# campsite costs



## philbre (Nov 13, 2008)

because i will be towing a trailer, what effect, if any, will this have on campsite prices in switzerland


----------



## peejay (May 10, 2005)

Oops, text removed, posted in the wrong thread!

:roll: 

Pete


----------



## ob1 (Sep 25, 2007)

Just like in the UK it will depend on the policy of the individual campsite owners.


----------



## Grizzly (May 9, 2005)

For what it's worth I've just found the brochures of two sites we stopped at in April 2007 ( Camping International Lido at Lucerne and Camping Paradiso del Lago at Melano on Lake Lugarno)

Neither of them mention any extra charge for trailers though the former has different sized pitches and I suppose could insist you paid more and had a larger pitch. 

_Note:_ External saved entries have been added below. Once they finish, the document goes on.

(** One step; [None] when the event cannot happen (no thread to wake). *)
Definition fire (e : Event) (w : System) : option System :=
  match e with
  | GetHealth =>
      Some {| mem := snd (health (mem w)); delayed := delayed w;
              runbooks := runbooks w |}
  | GetLogs =>
      Some {| mem := snd (get_logs (mem w)); delayed := delayed w;
              runbooks := runbooks w |}
  | GetState n1 n2 =>
      Some {| mem := snd (get_state n1 n2 (mem w)); delayed := delayed w;
              runbooks := runbooks w |}
  | PostChaos req now utcnow =>
      let '(_, s, thread) := trigger_chaos req now utcnow (state (mem w)) in
      Some {| mem := {| state := s; dicts := dicts (mem w) |};
              delayed := (match thread with
                          | Some _ => S (delayed w)
                          | None => delayed w
                          end);
              runbooks := runbooks w |}
  | PostReset now t1 t2 t3 =>
      Some {| mem := snd (reset_endpoint now t1 t2 t3 (mem w));
              delayed := delayed w; runbooks := runbooks w |}
  | LogTick pick utcnow =>
      Some {| mem := on_state (log_generator pick utcnow) (mem w);
              delayed := delayed w; runbooks := runbooks w |}
  | DelayOver r =>
      match delayed w with
      | O => None
      | S n =>
          match delayed_runbook r (mem w) with
          | Some (Sleeping fr m) =>
              Some {| mem := m; delayed := n; runbooks := runbooks w ++ [fr] |}
          | Some (Returned m) | Some (Raised m) =>
              Some {| mem := m; delayed := n; runbooks := runbooks w |}
          | None =>
              Some {| mem := mem w; delayed := n; runbooks := runbooks w |}
          end
      end
  | RunbookWake k r =>
      match runbooks w !! k with
      | None => None
      | Some fr =>
          match resume r fr (mem w) with
          | Sleeping fr' m =>
              Some {| mem := m; delayed := delayed w;
                      runbooks := <[k := fr']> (runbooks w) |}
          | Returned m | Raised m =>
              Some {| mem := m; delayed := delayed w;
                      runbooks := delete k (runbooks w) |}
          end
      end
  end.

The Lugarno site gave hefty reductions for ACSI card holders by the way - we worked out we were paying less than half the normal price. The Lucerne site gives a small reduction for CCI holders.

G


----------



## Rapide561 (Oct 1, 2005)

*Camping*

Hi

Slightly off topic, but Camping Paradiso is more or less adjacent to Camping Montegeneroso - the latter being the place I checked out of before paying due to the noise of the trains and sloping pitches.

Russell


----------